Temuan-temuan tersebut menunjukkan bahwa virus COVID-19 yang terdapat di dalam droplet masih tertinggal di udara dalam bentuk aerosol setelah seseorang yang terinfeksi batuk atau bersin. Zatnya berubah menjadi partikel-partikel kecil yang cukup ringan untuk mengambang di udara. Secara sederhana, cara kerjanya serupa semprotan pengharum ruangan atau obat nyamuk.
Profesor Epidemiologi di Sekolah Kesehatan Masyarakat Universitas Michigan, Aubree Gordon, mengatakan mulanya belum terbukti apakah virus COVID-19 yang tertinggal di udara dapat menginfeksi seseorang. Untuk membuktikannya, para peneliti perlu melakukan penelitian lebih lanjut dengan metode yang lebih kuat ketimbang mendeteksi RNA virus saja, yakni dengan menumbuhkan bakteri dalam sel yang dikultur
“Anda menemukan RNA di permukaan, itu tidak berarti bahwa virus … dapat menginfeksi seseorang,” katanya.
Namun, saat ini 239 ilmuwan dari 32 negara berencana menerbitkan sebuah surat terbuka yang menyerukan perlunya WHO memperhatikan penyebaran COVID-19 di udara. Beberapa di antaranya bahkan merupakan para ahli yang berkontribusi langsung bagi WHO.. Mereka mendesak perlunya penindaklanjutan dengan menerapkan protokol keamanan terbaru.
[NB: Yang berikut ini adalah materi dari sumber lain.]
(** * SveltyCMS authentication core: a shallow embedding and its properties

    The development follows the TypeScript sources

    - [src/auth/index.ts]                  (class [Auth])
    - [src/databases/redis.ts]             (the session cache)
    - [src/auth/mongoDBAuth/roleAdapter.ts] (class [RoleAdapter], and the
      role and permission declarations with [sanitizePermissions])
    - [src/utils/utils.ts]                 ([sanitize], [removeExtension])

    Asynchronous methods become computations in a state-and-exception monad
    over a [World] that holds the document store, the Redis client, the
    configuration flag and the clock.  A rejected promise / thrown [Error] is
    [Throw message].  Every call that leaves the process (persistence port,
    argon2, Redis) is recorded in the world's [trace], so that "is never
    invoked" and "is attempted" are statements about that trace. *)

From Stdlib Require Import ZArith Lia List.
From stdpp Require Import base strings pretty gmap list.

Local Open Scope string_scope.
Local Open Scope list_scope.
Local Open Scope Z_scope.

(* ===================================================================== *)
(** ** JavaScript values the code manipulates *)
(* ===================================================================== *)

Module Js.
Surat tersebut akan diterbitkan dalam jurnal Clinical Infectious Diseases yang diwakilkan oleh Lidia Morawska, dari Queensland University of Technology di Brisbane, dan Donald Milton, dari University of Maryland.
Mereka mengatakan bukti yang muncul, seperti pabrik pengolahan daging yang terjangkit wabah, menunjukkan bahwa penularan melalui udara bisa lebih berbahaya dan penting bagi WHO untuk tidak menyepelekannya.
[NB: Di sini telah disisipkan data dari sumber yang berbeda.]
(* ===== verification/ProteusEntities.v ===== *)
(** * Entities of Proteus

    [keystore/src/entities/proteus.rs] and [keystore/src/entities/platform/generic/proteus/]:
    the identity, the prekeys (numbered by a [u16]) and the sessions. *)

From Stdlib Require Import Sorting.Sorted.
From S2P Require Import Prelude KsError Sql SqlSpec Entity E2eiEntities.
Open Scope Z_scope.

(** ** [ProteusIdentity] *)

Record ProteusIdentity := MkProteusIdentity { pi_sk : bytes; pi_pk : bytes }.

#[export] Instance ProteusIdentity_eq_dec : EqDecision ProteusIdentity.
Proof. solve_decision. Defined.

Definition SK_KEY_SIZE : Z := 64.
Definition PK_KEY_SIZE : Z := 32.

(** Open, test the length, read, close. *)
Definition ProteusIdentity_read_key (c : string) (row_id expected : Z) : prog bytes :=
  blob ← pstep (SBlobOpen "proteus_identities" c row_id true);
  if Z.eqb (bh_len blob) expected then
    key ← pstep (SBlobRead blob);
    pstep (SBlobClose blob);;
    mret key
  else pfail (InvalidKeySize expected (bh_len blob)).

Definition ProteusIdentity_find_one (_id : bytes) : prog (option ProteusIdentity) :=
  with_tx (
    row_id ← pstep (SQueryRow "proteus_identities" [] WAll [OrderByRowid false; Limit 1]);
    match row_id with
    | None => mret None
    | Some r =>
        pk ← ProteusIdentity_read_key "pk" r.1 PK_KEY_SIZE;
        sk ← ProteusIdentity_read_key "sk" r.1 SK_KEY_SIZE;
        mret (Some (MkProteusIdentity sk pk))
    end).

Definition ProteusIdentity_find_all (_params : EntityFindParams) : prog (list ProteusIdentity) :=
  o ← ProteusIdentity_find_one [];
  mret (match o with Some identity => [identity] | None => [] end).

Definition ProteusIdentity_count : prog Z := pstep (SCount "proteus_identities").

(** An identity is never overwritten: with one in the table, [save] does nothing. *)
Definition ProteusIdentity_save (self : ProteusIdentity) : prog () :=
  n ← ProteusIdentity_count;
  if Z.eqb n 1 then mret ()
  else
    with_tx (
      pstep (SInsert "proteus_identities"
               [("sk", zeroblob (blen (pi_sk self))); ("pk", zeroblob (blen (pi_pk self)))]);;
      row_id ← pstep SLastRowid;
      blob_write "proteus_identities" "sk" row_id (pi_sk self);;
      blob_write "proteus_identities" "pk" row_id (pi_pk self);;
      pstep SCommit;; mret ()).

Definition ProteusIdentity_delete (_ids : list bytes) : prog () :=
  with_tx (
    o ← pstep (SQueryRow "proteus_identities" [] WAll [OrderByRowid false; Limit 1]);
    r ← plift (ok_or (DbError QueryReturnedNoRows) o);
    pstep (SDelete "proteus_identities" (WRowid r.1));;
    pstep SCommit;; mret ()).

#[export] Instance ProteusIdentity_entity : EntityBase ProteusIdentity := {|
  AutoGeneratedFields := ();
  to_missing_key_err_kind := MissingProteusIdentity;
  save := ProteusIdentity_save;
  insert_entity := default_insert;
  find_all := ProteusIdentity_find_all;
  find_one := ProteusIdentity_find_one;
  find_many := Some (default_find_many ProteusIdentity_find_one);
  count := ProteusIdentity_count;
  delete_ids := ProteusIdentity_delete;
|}.

(** ** [ProteusPrekey] *)

Record ProteusPrekey := MkProteusPrekey {
  prk_id : Z; prk_id_bytes : bytes; prk_prekey : bytes }.

#[export] Instance ProteusPrekey_eq_dec : EqDecision ProteusPrekey.
Proof. solve_decision. Defined.

Definition ProteusPrekey_from_raw (id : Z) (prekey : bytes) : ProteusPrekey :=
  MkProteusPrekey id (u16_to_le_bytes id) prekey.

(** [None]: the panic on a slice of less than two bytes. *)
Definition ProteusPrekey_id_from_slice (slice : bytes) : option Z :=
  match slice with
  | a :: b :: _ => Some (u16_from_le_bytes a b)
  | _ => None
  end.

Definition ProteusPrekey_set_id (self : ProteusPrekey) (id : Z) : ProteusPrekey :=
  MkProteusPrekey id (u16_to_le_bytes id) (prk_prekey self).

Definition ProteusPrekey_read (r : Z * list value) : prog ProteusPrekey :=
  id ← plift (get_uint u16_max (selected r));
  buf ← blob_read "proteus_prekeys" "key" r.1 true;
  mret (ProteusPrekey_from_raw id buf).

Definition ProteusPrekey_find_all (params : EntityFindParams) : prog (list ProteusPrekey) :=
  with_tx (list_rows "proteus_prekeys" ["id"] WAll (EntityFindParams_to_sql params)
             ProteusPrekey_read).

(** [find_one] after the id was decoded. *)
Definition ProteusPrekey_find_id (id : Z) : prog (option ProteusPrekey) :=
  with_tx (
    maybe_row_id ← query_rowid "proteus_prekeys" (WEq "id" (VInt id));
    match maybe_row_id with
    | Some row_id =>
        buf ← blob_read "proteus_prekeys" "key" row_id true;
        mret (Some (ProteusPrekey_from_raw id buf))
    | None => mret None
    end).

Definition ProteusPrekey_find_one (id : bytes) : option (prog (option ProteusPrekey)) :=
  ProteusPrekey_find_id <$> ProteusPrekey_id_from_slice id.

Definition ProteusPrekey_count : prog Z := pstep (SCount "proteus_prekeys").

Definition ProteusPrekey_save (self : ProteusPrekey) : prog () :=
  with_tx (
    existing_rowid ← query_rowid "proteus_prekeys" (WEq "id" (VInt (prk_id self)));
    row_id ← match existing_rowid with
      | Some rowid =>
          let zb := zeroblob (blen (prk_prekey self)) in
          pstep (SUpdate "proteus_prekeys" [("key", zb)] (WRowid rowid));;
          mret rowid
      | None =>
          pstep (SInsert "proteus_prekeys"
                   [("id", VInt (prk_id self)); ("key", zeroblob (blen (prk_prekey self)))]);;
          pstep SLastRowid
      end;
    blob_write "proteus_prekeys" "key" row_id (prk_prekey self);;
    pstep SCommit;; mret ()).

(** [None]: one of the ids makes [id_from_slice] panic, and the transaction is rolled back. *)
Definition ProteusPrekey_delete (ids : list bytes) : option (prog ()) :=
  if forallb (fun id => match ProteusPrekey_id_from_slice id with Some _ => true | None => false end) ids
  then Some (delete_all_or_nothing MissingProteusPrekey "proteus_prekeys" "id"
    (fun id => Ok (VInt (default 0 (ProteusPrekey_id_from_slice id)))) ids)
  else None.

(** [get_free_id]: [fuel] bounds the loop; [u16::MAX] turns are enough. *)
Fixpoint ProteusPrekey_get_free_id_from (fuel : nat) (id : Z) : prog Z :=
  match fuel with
  | O => pfail KsImplementationError
  | S fuel =>
      if Z.eqb id u16_max then pfail NoFreePrekeyId
      else
        found ← ProteusPrekey_find_id id;
        match found with
        | None => mret id
        | Some _ => ProteusPrekey_get_free_id_from fuel (id + 1)
        end
  end.

Definition ProteusPrekey_get_free_id : prog Z :=
  ProteusPrekey_get_free_id_from (Z.to_nat u16_max) 1.

(** ** [ProteusSession] *)

Record ProteusSession := MkProteusSession { ps_id : bytes; ps_session : bytes }.

#[export] Instance ProteusSession_eq_dec : EqDecision ProteusSession.
Proof. solve_decision. Defined.

Definition ProteusSession_read (r : Z * list value) : prog ProteusSession :=
  id ← plift (get_text (selected r));
  session ← blob_read "proteus_sessions" "session" r.1 true;
  mret (MkProteusSession id session).

Definition ProteusSession_find_all (params : EntityFindParams) : prog (list ProteusSession) :=
  with_tx (list_rows "proteus_sessions" ["id"] WAll (EntityFindParams_to_sql params)
             ProteusSession_read).

Definition ProteusSession_save (self : ProteusSession) : prog () :=
  with_tx (
    plift (check_buffer_size (blen (ps_session self)));;
    plift (check_buffer_size (blen (ps_id self)));;
    let zb := zeroblob (blen (ps_session self)) in
    existing ← query_rowid "proteus_sessions" (WEq "id" (VText (ps_id self)));
    rowid ← match existing with
      | Some rowid =>
          pstep (SUpdate "proteus_sessions" [("session", zb)] (WRowid rowid));;
          mret rowid
      | None =>
          pstep (SInsert "proteus_sessions" [("id", VText (ps_id self)); ("session", zb)]);;
          pstep SLastRowid
      end;
    blob_write "proteus_sessions" "session" rowid (ps_session self);;
    pstep SCommit;; mret ()).

Definition ProteusSession_find_one (id : bytes) : prog (option ProteusSession) :=
  with_tx (
    id_string ← plift (StringEntityId_try_into id);
    rowid ← query_rowid "proteus_sessions" (WEq "id" (VText id_string));
    match rowid with
    | Some rowid =>
        session ← blob_read "proteus_sessions" "session" rowid true;
        mret (Some (MkProteusSession id_string session))
    | None => mret None
    end).

(** All sessions, whatever ids are asked for. *)
Definition ProteusSession_find_many (_ids : list bytes) : prog (list ProteusSession) :=
  raw ← pstep (SQuery "proteus_sessions" ["id"] WAll [OrderByRowid false]);
  rows ← plift (try_map (fun r => id ← get_text (selected r); Ok (r.1, id)) raw);
  match rows with
  | [] => mret []
  | _ =>
      with_tx (
        res ← pmap (fun r => session ← blob_read "proteus_sessions" "session" r.1 true;
                             mret (MkProteusSession r.2 session)) rows;
        pstep SCommit;; mret res)
  end.

Definition ProteusSession_count : prog Z := pstep (SCount "proteus_sessions").

Definition ProteusSession_delete (ids : list bytes) : prog () :=
  delete_all_or_nothing MissingProteusSession "proteus_sessions" "id"
    (fun id => VText <$> StringEntityId_try_into id) ids.

#[export] Instance ProteusSession_entity : EntityBase ProteusSession := {|
  AutoGeneratedFields := ();
  to_missing_key_err_kind := MissingProteusSession;
  save := ProteusSession_save;
  insert_entity := default_insert;
  find_all := ProteusSession_find_all;
  find_one := ProteusSession_find_one;
  find_many := Some ProteusSession_find_many;
  count := ProteusSession_count;
  delete_ids := ProteusSession_delete;
|}.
Linsey Marr selaku ahli di Virginia Tech yang mengamati penularan virus melalui udara, mengatakan bahwa WHO hanya mengandalkan studi yang dilakukan di rumah sakit, di mana udara bersirkulasi dengan baik sehingga tingkat virus di udara terbilang rendah. Menurutnya, ini meremehkan risiko penularan di tempat lain.
“[di sebagian besar bangunan] kadar sirkulasi udara biasanya jauh lebih rendah, hal ini memungkinkan virus menumpuk di udara,” kata Marr.
Profesor kedokteran dari University of East Anglia sekaligus anggota komite pencegahan infeksi WHO, Paul Hunter, mengatakan bahwa penularan melalui udara memang dapat terjadi tetapi tidak begitu penting. Baginya, yang paling berperan dalam penularan COVID-19 tetaplah droplet.
Hunter mengatakan memperkenalkan langkah-langkah baru untuk mencegah penularan melalui udara tidak akan membuat banyak perbedaan pada penularan infeksi.
“Ini akan memberikan beban yang tidak perlu, terutama di negara-negara yang tidak memiliki cukup staf atau sumber daya yang sudah terlatih,” tegasnya.
Jika penularan COVID-19 melalui udara terbukti berdampak signifikan, para ahli menyarankan untuk mengenakan masker di dalam ruangan, bahkan ketika protokol jarak sosial diterapkan. Selain itu, peraturan yang lebih ketat mungkin perlu diterapkan, berbagai tempat bakal diwajibkan untuk memasang ventilasi untuk memastikan udara bersirkulasi dengan baik, hingga memasang lampu UV di dalam ruangan untuk membinasakan partikel yang berpotensi menularkan COVID-19.